Two dataset separatedly: first for data analysis and second for predict model using dummy data.

In [None]:
stroke_df = pd.read_csv(r'/kaggle/input/stroke-prediction-dataset/healthcare-dataset-stroke-data.csv', index_col='id')
pd.options.display.float_format = '{:,.2f}'.format

stroke_data = pd.read_csv(r'/kaggle/input/stroke-prediction-dataset/healthcare-dataset-stroke-data.csv', index_col='id')
pd.options.display.float_format = '{:,.2f}'.format

#### Getting a first look at data:

In [None]:
def getfirstlook(df, nrows=5, uniqueids=None):
    out = {}
    out['head'] = df.head(nrows)
    out['dtypes'] = df.dtypes
    out['nrows'] = df.shape[0]
    out['ncols'] = df.shape[1]
    out['index'] = df.index
    if (uniqueids is not None):
        out['uniqueids'] = df[uniqueids].nunique()
    return out

getfirstlook(stroke_df)

#### Searching for missing table's missing values

In [None]:
def getmissings(df, byrowperc=False):
    return df.isnull().sum(), df.isnull().sum(axis=1).value_counts(normalize=byrowperc).sort_index()

missingsbycols, missingbyrows = getmissings(stroke_df[['bmi']])

In [None]:
stroke_df.isnull().sum()

In [None]:
missingbyrows

In [None]:
missingsbycols

#### Replacing affirmative answers and dummie's data to boolean values

In [None]:
marry_data = { 'Yes': True, 'No': False}
stroke_df['ever_married'] = stroke_df['ever_married'].replace(marry_data)

In [None]:
for col in ['hypertension', 'heart_disease', 'ever_married', 'stroke']:
    stroke_df[col] = stroke_df[col].astype('bool')

#### Converting float age to integer

In [None]:
for col in ['age']:
    stroke_df[col] = stroke_df[col].astype('int')

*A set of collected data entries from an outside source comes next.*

(* ===== verification/ControlTokens.v ===== *)
(** * Subscription links

    Which links resolve, and that rotating a token or a user's secrets kills the old links at once. *)
From S2P Require Import Prelude GoBytes GoText GoCodec Contracts ControlStore ControlUse.
Import Domain.

Lemma hex_decode_revoked s : hex_decode ("revoked:" +:+ s) = None.
Proof. done. Qed.
Lemma hex_decode_nonempty s b : hex_decode s = Some b → length b = 32%nat → s ≠ "".
Proof. intros Hd Hb ->. injection Hd as <-. done. Qed.
Lemma HashToken_decodes token : ∃ b, hex_decode (HashToken token) = Some b ∧ length b = 32%nat.
Proof.
  exists (Sha256.Sum256 (bytes_of token)). split; [|apply length_Sum256]. apply hex_decode_encode, Sum256_bound.
Qed.

Section tokens.
Context `{ord : !MapOrder}.
Abbreviation ResolveToken := SubscriptionService.ResolveToken.

(** The subscription [id] answers to the digest [hash]. *)
Definition answers (s : Store) (id hash : string) : Prop :=
  c_hashes s !! id = Some hash ∨ ∃ d, c_delivery s !! id = Some d ∧ dt_Hash d = hash.
(** Its user is active and linked to it. *)
Definition live_link (s : Store) (id : string) (sub : Subscription) : Prop :=
  c_subs s !! id = Some sub ∧
  ∃ u, c_users s !! s_UserID sub = Some u ∧ u_Status u = UserStatusActive ∧ u_SubscriptionID u = Some id.

Lemma resolves_spec s hash id sub : hash ≠ "" → c_subs s !! id = Some sub →
  Subscriptions.resolves s hash (id, sub) = true ↔ answers s id hash ∧ live_link s id sub.
Proof.
  intros Hne Hsub. unfold Subscriptions.resolves, answers, live_link. cbn [fst snd]. rewrite andb_true_iff, orb_true_iff, !bool_decide_eq_true.
  assert ((default "" (c_hashes s !! id) = hash ∨ dt_Hash (default zero_token (c_delivery s !! id)) = hash) ↔
    (c_hashes s !! id = Some hash ∨ ∃ d, c_delivery s !! id = Some d ∧ dt_Hash d = hash)) as ->.
  { destruct (c_hashes s !! id) as [h|], (c_delivery s !! id) as [d|]; simpl; naive_solver. }
  assert (match c_users s !! s_UserID sub with
     | Some u => bool_decide (u_Status u = UserStatusActive) && bool_decide (u_SubscriptionID u = Some id)
     | None => false end = true ↔ ∃ u, c_users s !! s_UserID sub = Some u ∧ u_Status u = UserStatusActive ∧ u_SubscriptionID u = Some id) as ->.
  { destruct (c_users s !! s_UserID sub) as [u|]; [rewrite andb_true_iff, !bool_decide_eq_true|]; naive_solver. }
  naive_solver.
Qed.

Lemma ResolveToken_sound hash c b : (ResolveToken hash c).1 = Ok b →
  (∃ k, hex_decode hash = Some k ∧ length k = 32%nat) ∧
  ∃ sub, answers (cp_store c) (tk_SubscriptionID b) hash ∧ live_link (cp_store c) (tk_SubscriptionID b) sub ∧ tk_UserID b = s_UserID sub.
Proof.
  unfold ResolveToken. destruct (hex_decode hash) as [k|] eqn:Eh; [|done]. destruct (Nat.eqb_spec (length k) 32) as [Hl|]; [|done].
  unfold repo, zoom, Subscriptions.ResolveTokenHash. destruct (list_find _ _) as [[i [id sub]]|] eqn:E; [|done]. intros [= <-].
  split; [eauto|]. apply list_find_Some in E as (Hi & Hr & _). exists sub. cbn [tk_SubscriptionID tk_UserID].
  assert (c_subs (cp_store c) !! id = Some sub) as Hs by (apply elem_of_range, list_elem_of_lookup; eauto).
  apply resolves_spec in Hr as [? ?]; [done|by eapply hex_decode_nonempty|done].
Qed.
Lemma ResolveToken_complete hash k c id sub :
  hex_decode hash = Some k → length k = 32%nat → answers (cp_store c) id hash → live_link (cp_store c) id sub →
  (∀ id', answers (cp_store c) id' hash → id' = id) →
  (ResolveToken hash c).1 = Ok {| tk_UserID := s_UserID sub; tk_SubscriptionID := id |}.
Proof.
  intros Hh Hk Ha Hl Hu. unfold ResolveToken. rewrite Hh, Hk. cbn. unfold repo, zoom, Subscriptions.ResolveTokenHash.
  assert (hash ≠ "") as Hne by (by eapply hex_decode_nonempty).
  destruct (list_find _ _) as [[i [id' sub']]|] eqn:E; cbn [fst].
  - apply list_find_Some in E as (Hi & Hr & _).
    assert (c_subs (cp_store c) !! id' = Some sub') as Hs by (apply elem_of_range, list_elem_of_lookup; eauto).
    apply resolves_spec in Hr as [Ha' Hl']; [|done|done]. rewrite (Hu id' Ha') in *. destruct Hl as [Hs' _]. by simplify_eq.
  - exfalso. apply list_find_None in E. rewrite Forall_forall in E. destruct Hl as [Hs Hrest].
    apply (E (id, sub)); [by apply elem_of_range|]. apply resolves_spec; [done|done|]. by split.
Qed.

(** ** Rotation *)
Lemma RotateToken_store id c swt c' : SubscriptionService.RotateToken id c = (Ok swt, c') →
  ∃ sub, c_subs (cp_store c) !! id = Some sub ∧
    cp_store c' = set_delivery (delete id) (set_hashes <[id := HashToken (SubscriptionService.swt_PlainToken swt)]> (cp_store c)).
Proof.
  unfold SubscriptionService.RotateToken, mbind, M_bind, repo, zoom, Subscriptions.Get.
  destruct (c_subs (cp_store c) !! id) as [sub|] eqn:Es; [|done].
  unfold Token, mbind, M_bind, rand_Read. cbn [cp_rand with_store]. destruct (cp_rand c) as [|b bs]; [done|].
  cbn [mret M_ret cp_store with_store]. unfold Subscriptions.UpdateTokenHash.
  rewrite Es. intros [= <- <-]. by exists sub.
Qed.

(** rotating a token kills the old link and only it. After RotateToken, the subscription resolves from the
    digest of the new token, if its user is active and linked to it and no other subscription answers to that
    digest, and from no other digest: neither the old token nor a delivery alias issued before still works. *)
Theorem RotateToken_replaces id c swt c' :
  SubscriptionService.RotateToken id c = (Ok swt, c') →
  let hash := HashToken (SubscriptionService.swt_PlainToken swt) in
  (∀ h b, (ResolveToken h c').1 = Ok b → tk_SubscriptionID b = id → h = hash) ∧
  (∀ sub, live_link (cp_store c) id sub → (∀ id', id' ≠ id → ¬ answers (cp_store c) id' hash) →
     (ResolveToken hash c').1 = Ok {| tk_UserID := s_UserID sub; tk_SubscriptionID := id |}).
Proof.
  intros Hrot. cbv zeta. destruct (RotateToken_store _ _ _ _ Hrot) as (sub0 & Hs0 & Est).
  destruct (HashToken_decodes (SubscriptionService.swt_PlainToken swt)) as (k & Hk & Hlen).
  set (hash := HashToken _) in *. clearbody hash. split.
  - intros h b Hres Hid. apply ResolveToken_sound in Hres as (_ & sub & Ha & _). rewrite Hid, Est in Ha. unfold answers in Ha. simpl in Ha.
    rewrite lookup_insert_eq, lookup_delete_eq in Ha. destruct Ha as [Ha|(d & Ha & _)]; [congruence|done].
  - intros sub [Hs Hlive] Hother. apply (ResolveToken_complete hash k); [exact Hk|exact Hlen| | |].
    + rewrite Est. left. simpl. by rewrite lookup_insert_eq.
    + rewrite Est. split; [exact Hs|exact Hlive].
    + intros id' Ha. destruct (decide (id' = id)) as [->|Hne]; [done|]. exfalso. apply (Hother id' Hne). rewrite Est in Ha.
      unfold answers in *. simpl in Ha. by rewrite lookup_insert_ne, lookup_delete_ne in Ha by done.
Qed.

(** Revoking the hashes of every subscription of a user. *)
Lemma foldl_insert_const (l : list (string * Subscription)) (v : string) : ∀ (h : gmap string string) k,
  foldl (λ h kv, <[kv.1 := v]> h) h l !! k = if decide (k ∈ l.*1) then Some v else h !! k.
Proof.
  induction l as [|[k0 x] l IH]; intros h k; simpl; [done|]. rewrite IH. destruct (decide (k ∈ l.*1)) as [Hin|Hnin].
  - by rewrite decide_True by (by right).
  - destruct (decide (k = k0)) as [->|Hne]; [rewrite decide_True by left; by rewrite lookup_insert_eq|].
    rewrite decide_False by (intros [?|?]%elem_of_cons; done). by rewrite lookup_insert_ne.
Qed.
Lemma foldl_delete_keys (l : list (string * Subscription)) : ∀ (d : gmap string DeliveryToken) k,
  foldl (λ d kv, delete kv.1 d) d l !! k = if decide (k ∈ l.*1) then None else d !! k.
Proof.
  induction l as [|[k0 x] l IH]; intros d k; simpl; [done|]. rewrite IH. destruct (decide (k ∈ l.*1)) as [Hin|Hnin].
  - by rewrite decide_True by (by right).
  - destruct (decide (k = k0)) as [->|Hne]; [rewrite decide_True by left; by rewrite lookup_delete_eq|].
    rewrite decide_False by (intros [?|?]%elem_of_cons; done). by rewrite lookup_delete_ne.
Qed.

Lemma revoke_hashes_answers userID hy2 s id sub hash :
  c_subs s !! id = Some sub → s_UserID sub = userID → answers (Users.revoke_hashes userID hy2 s) id hash → hash = "revoked:" +:+ hy2.
Proof.
  intros Hs Hu. unfold answers, Users.revoke_hashes. cbn [c_hashes c_delivery set_hashes set_delivery].
  rewrite foldl_insert_const, foldl_delete_keys.
  assert (id ∈ (filter (λ kv : string * Subscription, s_UserID kv.2 = userID) (range (c_subs s))).*1) as Hin.
  { apply list_elem_of_fmap. exists (id, sub). split; [done|]. apply list_elem_of_filter. split; [done|]. by apply elem_of_range. }
  rewrite !decide_True by done. intros [[= <-]|(d & ? & _)]; done.
Qed.

(** The state a successful RotateSecrets leaves: the repository's rotation, then only history and queue. *)
Lemma RotateSecrets_store id reason c u c' : UserService.RotateSecrets id reason c = (Ok u, c') →
  ∃ hy2, c_users (cp_store c') = <[id := u]> (c_users (cp_store c)) ∧ c_subs (cp_store c') = c_subs (cp_store c) ∧
    c_hashes (cp_store c') = c_hashes (Users.revoke_hashes id hy2 (cp_store c)) ∧
    c_delivery (cp_store c') = c_delivery (Users.revoke_hashes id hy2 (cp_store c)).
Proof.
  unfold UserService.RotateSecrets, RealityShortID, UUIDv4, PrivateKey, Token, try, mbind, M_bind, rand_Read, repo, zoom, Users.Get, now, notify, enqueue.
  destruct (c_users (cp_store c) !! id) as [u0|] eqn:Eu; [|done]. cbn [cp_rand with_store cp_store].
  destruct (cp_rand c) as [|b1 [|b2 [|b3 [|b4 [|b5 bs]]]]]; cbn [mret M_ret cp_rand cp_store]; try done;
    unfold Users.RotateSecrets; rewrite Eu; try done.
  cbn. intros [= <- <-]. eexists. split_and!; reflexivity.
Qed.

(** The abuse response cuts off every link of the account. After RotateSecrets no token whatever resolves
    to a subscription of that user, neither subscription tokens nor delivery aliases, until new ones are
    issued. *)
Theorem RotateSecrets_kills_links id reason c u c' :
  UserService.RotateSecrets id reason c = (Ok u, c') →
  ∀ hash b, (ResolveToken hash c').1 = Ok b → tk_UserID b ≠ id.
Proof.
  intros Hrot hash b Hres Hid. destruct (RotateSecrets_store _ _ _ _ _ Hrot) as (hy2 & _ & Esub & Ehash & Edel).
  destruct (ResolveToken_sound _ _ _ Hres) as ((k & Hk & _) & sub & Ha & [Hs _] & Hu). rewrite Esub in Hs.
  assert (hash = "revoked:" +:+ hy2) as ->.
  { apply (revoke_hashes_answers id hy2 (cp_store c) (tk_SubscriptionID b) sub); [done|congruence|].
    unfold answers in *. by rewrite <-Ehash, <-Edel. }
  by rewrite hex_decode_revoked in Hk.
Qed.
End tokens.

(** ** One linked account *)
Definition link_user : User := {|
  u_ID := "u1"; u_TelegramID := None; u_Email := None; u_Status := "active"; u_RealityShortID := "ab";
  u_UUID := "uuid"; u_Hysteria2Password := "pw"; u_PrivateKey := ""; u_SubscriptionID := Some "s1";
  u_DeviceLimit := 3; u_QuotaBytes := 0; u_UsedBytes := 0; u_CreatedAt := 1; u_UpdatedAt := 1 |}.
Definition link_sub : Subscription := with_s_Token "" (SubscriptionService.fresh "s1" "u1" "basic" "t" 5 false).
Definition link_store : Store :=
  set_hashes <["s1" := HashToken "t"]> (set_delivery <["s1" := {| dt_Hash := HashToken "alias"; dt_Ciphertext := []; dt_KeyID := "" |}]>
    (set_subs <["s1" := link_sub]> (set_users <["u1" := link_user]> NewStore))).
Definition link_cp : Cp := mkCp link_store 10 [] (replicate 5 (replicate 32 7)) true [] [].
Definition rotated : Cp := (SubscriptionService.RotateToken "s1" link_cp).2.
Definition new_token : string := base64 true (replicate 32 7).

Example old_links_resolve :
  (SubscriptionService.ResolveToken (ord := key_order) (HashToken "t") link_cp).1 = Ok {| tk_UserID := "u1"; tk_SubscriptionID := "s1" |} ∧
  (SubscriptionService.ResolveToken (ord := key_order) (HashToken "alias") link_cp).1 = Ok {| tk_UserID := "u1"; tk_SubscriptionID := "s1" |}.
Proof. split; vm_compute; reflexivity. Qed.
Lemma RotateToken_replaces_witness :
  (SubscriptionService.ResolveToken (ord := key_order) (HashToken new_token) rotated).1 = Ok {| tk_UserID := "u1"; tk_SubscriptionID := "s1" |} ∧
  (SubscriptionService.ResolveToken (ord := key_order) (HashToken "t") rotated).1 = Err ErrNotFound.
Proof.
  split; [|vm_compute; reflexivity].
  destruct (RotateToken_replaces (ord := key_order) "s1" link_cp
    {| SubscriptionService.swt_Subscription := with_s_Token new_token (with_s_period "active" None 10 link_sub);
       SubscriptionService.swt_PlainToken := new_token |} rotated) as [_ H]; [vm_compute; reflexivity|].
  apply (H link_sub).
  - split; [reflexivity|]. exists link_user. split_and!; reflexivity.
  - intros id' Hne [Ha|(d & Ha & _)]; unfold link_cp, link_store in Ha; simpl in Ha; rewrite lookup_insert_ne in Ha by done; by rewrite lookup_empty in Ha.
Defined.
Definition secrets_rotated : result User * Cp := UserService.RotateSecrets (ord := key_order) "u1" "abuse" link_cp.
Definition rotated_user : User := with_u_secrets (hex_encode (replicate 8 7)) (uuid_of (replicate 16 7))
  (base64 false (replicate 32 7)) (base64 true (replicate 32 7)) link_user.
Lemma RotateSecrets_kills_links_witness :
  cp_jobs secrets_rotated.2 = [JobUser "u1"] ∧
  ((SubscriptionService.ResolveToken (ord := key_order) (HashToken "t") secrets_rotated.2).1
     ≠ Ok {| tk_UserID := "u1"; tk_SubscriptionID := "s1" |}).
Proof.
  split; [vm_compute; reflexivity|]. intros H.
  apply (RotateSecrets_kills_links (ord := key_order) "u1" "abuse" link_cp rotated_user secrets_rotated.2
    ltac:(vm_compute; reflexivity) (HashToken "t") {| tk_UserID := "u1"; tk_SubscriptionID := "s1" |} H). reflexivity.
Defined.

#### Fill missing values with mean's value

In [None]:
stroke_df['bmi'] = stroke_df['bmi'].fillna(stroke_df['bmi'].mean())

stroke_data['bmi'] = stroke_data['bmi'].fillna(stroke_data['bmi'].mean())

#### Converting object series into categorical data

In [None]:
stroke_df.loc[:, stroke_df.dtypes == 'object'] = stroke_df.select_dtypes(['object']).apply(lambda x: x.astype('category'))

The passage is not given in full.